• Instructions for the task
Below this sentence is a listing; return exactly its lines from the one with "exists t. by rewrite" to the one with "rewrite Hlen'.", both kept, and nothing more.

• Input
Lemma loop_inv_step h0 all jobs verbose st w evs :
  Forall well_behaved (outcomes h0 all) ->
  loop_inv h0 all jobs st w evs ->
  exists st' w' e',
    loop_body jobs verbose st w = Done st' w' /\
    log w' = log w ++ e' /\
    loop_inv h0 all jobs st' w' (evs ++ e') /\
    (1 <= jobs -> (invocations st <> [] \/ pending st <> []) ->
     (work_left st' w' < work_left st w)%nat).
Proof.
  intros Hwb (n & drained & Hlen & Hn & Hinvs & Hnd & Hjobs & Hready
              & Hperm & Hsp & Hout & Hcode).
  set (st_of := fun h => out_status (outcome_at h0 all h)).
  set (text_of := fun h => out_text (outcome_at h0 all h)).
  destruct (loop_body_step st_of text_of jobs verbose st w Hnd Hjobs)
    as (complete & pending1 & k & w' & e' & Hrun & Hlog & Hsp' & Hout'
        & Hperm' & Hk & Hlen' & Hclock & Hold & Hnew).
  { exact Hready. }
  { rewrite Hlen, Hinvs, outcomes_drop. by apply Forall_drop. }
  assert (Hlenp : length (pending st)
                  = (length complete + length pending1)%nat).
  { by rewrite Hperm', length_app. }
  assert (Hkle : (n + k <= length all)%nat).
  { rewrite Hinvs, length_drop in Hk. lia. }
  assert (Hklen : length (take k (invocations st)) = k).
  { rewrite length_take, Hinvs, length_drop. lia. }
  assert (Hlt : forall h, h ∈ pending st -> (h < h0 + n)%nat).
  { intros h Hh. destruct (Hready h Hh) as (t & Hr).
    rewrite <- Hlen. by eapply ready_lt. }
  assert (Hin1 : forall h, h ∈ pending1 -> h ∈ pending st).
  { intros h Hh. rewrite Hperm'. apply elem_of_app. by right. }
  eexists _, w', e'. split; [exact Hrun|]. split; [exact Hlog|]. split.
  - exists (n + k)%nat, (drained ++ complete). simpl.
    split; [lia|]. split; [done|].
    split; [by rewrite Hinvs, drop_drop|].
    split.
    { apply NoDup_app. split; [|split].
      - rewrite Hperm' in Hnd. by apply NoDup_app in Hnd as (_ & _ & ?).
      - intros h Hh Hs. apply elem_of_seq in Hs.
        specialize (Hlt h (Hin1 h Hh)). lia.
      - apply NoDup_seq. }
    split.
    { rewrite length_app, length_seq. lia. }
    split.
    { intros h Hh. apply elem_of_app in Hh as [Hh|Hh].
      - destruct (Hready h (Hin1 h Hh)) as (t & Hr).
        exists t. by apply Hold.
      - apply elem_of_seq in Hh.
        destruct (lookup_lt_is_Some_2
                    (outcomes (length (heap w))
                              (take k (invocations st)))
                    (h - length (heap w))) as [o Ho].
        { rewrite outcomes_length, Hklen. lia. }
        destruct (Hnew _ _ Ho) as (t & Hr & _).
        replace (length (heap w) + (h - length (heap w)))%nat
          with h in Hr by lia.
        assert (outcome_at h0 all h = o) as Hat.
        { replace h with (h0 + (n + (h - length (heap w))))%nat
            at 1 by lia.
          apply outcome_at_lookup.
          rewrite outcomes_take, Hlen, Hinvs, outcomes_drop in Ho.
          apply lookup_take_Some in Ho as [Ho _].
          rewrite lookup_drop in Ho. by rewrite Hlen. }
        exists t. by rewrite Hat. }
    split.
    { rewrite seq_app, <- Hperm, Hlen, (assoc_L _ (_ ++ _)).
      apply Permutation_app_tail.
      rewrite <- !(assoc_L (++)). apply Permutation_app_head.
      by rewrite Hperm'. }
    split.
    { rewrite spawns_app, Hsp, Hsp', <- take_take_drop, launches_app.
      by rewrite Hinvs, Hlen, length_take_le by done. }
    split.
    { by rewrite stdouts_app, Hout, Hout', fmap_app. }
    by rewrite fmap_app, fold_left_app, Hcode.
  - intros Hj Hcond. unfold work_left. cbn [invocations pending].
    rewrite Hlen'.
    rewrite <- (take_drop k (outcomes (length (heap w)) (invocations st))).
    rewrite <- outcomes_drop, <- outcomes_take.
    rewrite (sum_list_with_Permutation_proper _ _ _ Hperm').
    rewrite !sum_list_with_app.
    pose proof (sum_list_with_length (remaining w) complete) as Hc.
    assert (sum_list_with (fun h => 1 + remaining w' h) pending1
            + length pending1
            <= sum_list_with (fun h => 1 + remaining w h) pending1)%nat
      as Hp1.
    { apply sum_list_with_pointwise. intros h Hh.
      destruct (Hready h (Hin1 h Hh)) as (t & Hr).
      destruct (Hold _ _ _ _ Hh Hr) as (Hr' & Ht).
      rewrite (remaining_ready _ _ _ _ _ Hr),
        (remaining_ready _ _ _ _ _ Hr'). lia. }
    assert (sum_list_with (fun h => 1 + remaining w' h)
                          (seq (length (heap w)) k) + k
            <= sum_list_with (fun o => 2 + out_duration o)
                 (outcomes (length (heap w))
                           (take k (invocations st))))%nat as Hs.
    { rewrite <- Hklen at 1 2.
      rewrite <- (outcomes_length (length (heap w))
                                  (take k (invocations st))).
      apply sum_list_with_seq. intros i o Ho.
      destruct (Hnew _ _ Ho) as (t & Hr & Ht).
      rewrite (remaining_ready _ _ _ _ _ Hr). lia. }
    assert (0 < length complete + length pending1 + k)%nat; [|lia].
    destruct (decide (pending st = [])) as [Hemp|Hne].
    + rewrite Hemp in Hlenp. simpl in Hlenp.
      destruct Hcond as [Hcond|Hcond]; [|done].
      assert (0 < length (invocations st))%nat.
      { destruct (invocations st); [done|simpl; lia]. }
      lia.
    + assert (0 < length (pending st))%nat.
      { destruct (pending st); [done|simpl; lia]. }
      lia.
Qed.

(** ** Whole runs of [execute] *)

Lemma execute_loop_done fuel jobs verbose st :
  invocations st = [] -> pending st = [] ->
  execute_loop fuel jobs verbose st = ret (exit_code st).
Proof. intros Hi Hp. destruct fuel; simpl; by rewrite Hi, Hp. Qed.

Lemma execute_loop_step fuel jobs verbose st :
  invocations st <> [] \/ pending st <> [] ->
  execute_loop (S fuel) jobs verbose st
  = (st' <- loop_body jobs verbose st ;;
     execute_loop fuel jobs verbose st').
Proof.
  intros Hc. simpl.
  destruct (invocations st), (pending st); try done. by destruct Hc.
Qed.

Lemma fmap_outcome_at_seq {B} (f : Outcome -> B) h0 all :
  (fun h => f (outcome_at h0 all h)) <$> seq h0 (length all)
  = f <$> outcomes h0 all.
Proof.
  apply list_eq. intros i. rewrite !list_lookup_fmap.
  destruct (decide (i < length all)%nat) as [Hlt|Hge].
  - rewrite lookup_seq_lt by done. simpl.
    destruct (lookup_lt_is_Some_2 (outcomes h0 all) i) as [o Ho];
      [by rewrite outcomes_length|].
    by rewrite Ho, (outcome_at_lookup _ _ _ _ Ho).
  - rewrite lookup_seq_ge by lia.
    by rewrite (lookup_ge_None_2 (outcomes h0 all))
      by (rewrite outcomes_length; lia).
Qed.

Lemma execute_loop_ok h0 all jobs verbose fuel st w evs :
  Forall well_behaved (outcomes h0 all) ->
  1 <= jobs ->
  loop_inv h0 all jobs st w evs ->
  (work_left st w <= fuel)%nat ->
  exists code w' e',
    execute_loop fuel jobs verbose st w = Done code w' /\
    log w' = log w ++ e' /\
    spawns (evs ++ e') = launches h0 all /\
    stdouts (evs ++ e') ≡ₚ out_text <$> outcomes h0 all /\
    code = fold_exit_codes (out_status <$> outcomes h0 all).
Proof.
  intros Hwb Hjobs. revert st w evs.
  induction fuel as [|fuel IH]; intros st w evs Hinv Hfuel.
  - destruct (decide (invocations st = [] /\ pending st = []))
      as [[Hi Hp]|Hc].
    + destruct Hinv as (n & drained & Hlen & Hn & Hinvs & Hnd & Hj
                        & Hready & Hperm & Hsp & Hout & Hcode).
      rewrite execute_loop_done by done.
      exists (exit_code st), w, []. rewrite !app_nil_r.
      split; [done|]. split; [done|].
      assert (n = length all) as ->.
      { rewrite Hi in Hinvs. symmetry in Hinvs.
        apply (f_equal length) in Hinvs.
        rewrite length_drop in Hinvs. simpl in Hinvs. lia. }
      rewrite Hp, app_nil_r in Hperm.
      split; [by rewrite Hsp, firstn_all|].
      split.
      * by rewrite Hout, Hperm, fmap_outcome_at_seq.
      * rewrite Hcode. unfold fold_exit_codes.
        apply fold_left_worst_perm.
        by rewrite Hperm, fmap_outcome_at_seq.
    + assert (invocations st <> [] \/ pending st <> []) as Hc'.
      { destruct (invocations st), (pending st); auto; by destruct Hc. }
      destruct (loop_inv_step _ _ _ verbose _ _ _ Hwb Hinv)
        as (st' & w' & e' & _ & _ & _ & Hdec).
      specialize (Hdec Hjobs Hc'). lia.
  - destruct (decide (invocations st = [] /\ pending st = []))
      as [[Hi Hp]|Hc].
    + destruct (IH st w evs Hinv) as (code & w' & e' & Hrun & Hrest).
      { unfold work_left. rewrite Hi, Hp. simpl. lia. }
      exists code, w', e'. split; [|done].
      rewrite execute_loop_done in *; done.
    + assert (invocations st <> [] \/ pending st <> []) as Hc'.
      { destruct (invocations st), (pending st); auto; by destruct Hc. }
      destruct (loop_inv_step _ _ _ verbose _ _ _ Hwb Hinv)
        as (st' & w1 & e1 & Hbody & Hlog1 & Hinv1 & Hdec).
      specialize (Hdec Hjobs Hc').
      destruct (IH st' w1 (evs ++ e1) Hinv1)
        as (code & w' & e' & Hrun & Hlog' & Hsp & Hout & Hcode); [lia|].
      exists code, w', (e1 ++ e').
      rewrite execute_loop_step, (bind_done _ _ _ _ _ Hbody) by done.
      split; [done|].
      split; [by rewrite Hlog', Hlog1, <- app_assoc|].
      by rewrite !(assoc_L (++)).
Qed.

Lemma loop_inv_init all jobs w :
  0 <= jobs ->
  loop_inv (length (heap w)) all jobs (mkLoop all [] 0) w [].
Proof.
  intros Hj. exists O, []. simpl. rewrite Nat.add_0_r.
  repeat split; try done; try lia.
  - apply NoDup_nil_2.
  - intros h Hh. by apply elem_of_nil in Hh.
Qed.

• Problem solution
        exists t. by rewrite Hat. }
    split.
    { rewrite seq_app, <- Hperm, Hlen, (assoc_L _ (_ ++ _)).
      apply Permutation_app_tail.
      rewrite <- !(assoc_L (++)). apply Permutation_app_head.
      by rewrite Hperm'. }
    split.
    { rewrite spawns_app, Hsp, Hsp', <- take_take_drop, launches_app.
      by rewrite Hinvs, Hlen, length_take_le by done. }
    split.
    { by rewrite stdouts_app, Hout, Hout', fmap_app. }
    by rewrite fmap_app, fold_left_app, Hcode.
  - intros Hj Hcond. unfold work_left. cbn [invocations pending].
    rewrite Hlen'.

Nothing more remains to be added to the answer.